- The problem
Among the lines below, restate word for word only those from the line with "match q with" through the line with "destruct q as", with both end lines kept.

- Data to use
-- Opening Marker --

Lemma assertion_runs (back : bool) (k : assertion) text n m code :
  runs (ParseSimpleTerm back) (mkConf (print_assertion k ++ text) n m code) Assertion
    (mkConf text n m (code ++ encode (assertion_instr k))).
Proof.
  unfold ParseSimpleTerm. apply runs_c0. destruct k; cbn.
  - eapply (runs_emit LineStart); [constructor|done|done|]. eapply runs_Advance; [done|apply runs_ret].
  - eapply (runs_emit LineEnd); [constructor|done|done|]. eapply runs_Advance; [done|apply runs_ret].
  - eapply runs_Advance; [done|]. apply runs_c0. cbn.
    eapply (runs_emit WordBoundary); [constructor|done|done|]. eapply runs_Advance; [done|apply runs_ret].
  - eapply runs_Advance; [done|]. apply runs_c0. cbn.
    eapply (runs_emit NotWordBoundary); [constructor|done|done|]. eapply runs_Advance; [done|apply runs_ret].
Qed.

(** * Quantifiers *)
Lemma number_bound (ds : list Z) : forallb digit ds = true -> 0 <= number ds <= INT32_MAX.
Proof. intros H. pose proof (decimal_mono ds 0 H). unfold number. lia. Qed.

Lemma ParserIntervalQuantifier_runs (q : quantifier) text n m code : quantifier_ok q = true ->
  match q with Star | Plus | Optional => False | _ => True end ->
  runs ParserIntervalQuantifier (mkConf (print_quantifier q ++ text) n m code)
    (true, fst (bounds q), snd (bounds q)) (mkConf text n m code).
Proof.
  intros Hq Hi. unfold ParserIntervalQuantifier.
  destruct q as [| | |lo|lo|lo hi]; try done; cbn [quantifier_ok print_quantifier bounds fst snd] in *; cbn [app];
    (eapply runs_Advance; [done|]); cbn [at_text c_captures c_counters c_code]; rewrite <- ?app_assoc; cbn [app].
  - eapply runs_bind; [by apply ParseDecimalDigits_runs|]. cbv beta. apply runs_c0. cbn [c_text peek Z.eqb].
    eapply runs_Advance; [done|]. apply runs_ret.
  - eapply runs_bind; [by apply ParseDecimalDigits_runs|]. cbv beta. apply runs_c0. cbn.
    eapply runs_Advance; [done|]. apply runs_c0. cbn. eapply runs_Advance; [done|]. apply runs_ret.
  - apply andb_prop in Hq as [[[Hlo Hhi]%andb_prop Hne]%andb_prop Hle].
    eapply runs_bind; [by apply ParseDecimalDigits_runs|]. cbv beta. apply runs_c0. cbn [c_text peek Z.eqb].
    eapply runs_Advance; [done|]. apply runs_c0. destruct hi as [|h hi]; [done|].
    cbn [at_text c_text app peek c_captures c_counters c_code].
    replace (h =? 125) with false by (cbn in Hhi; unfold digit in Hhi; lia).
    rewrite <- app_assoc. cbn [app].
    eapply runs_bind; [by apply (ParseDecimalDigits_runs (h :: hi))|]. cbv beta. apply runs_c0. cbn [c_text peek Z.eqb].
    eapply runs_Advance; [done|]. apply runs_ret.
Qed.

-- Closing Marker --

- Exercise answer
  match q with Star | Plus | Optional => False | _ => True end ->
  runs ParserIntervalQuantifier (mkConf (print_quantifier q ++ text) n m code)
    (true, fst (bounds q), snd (bounds q)) (mkConf text n m code).
Proof.
  intros Hq Hi. unfold ParserIntervalQuantifier.
  destruct q as [| | |lo|lo|lo hi]; try done; cbn [quantifier_ok print_quantifier bounds fst snd] in *; cbn [app];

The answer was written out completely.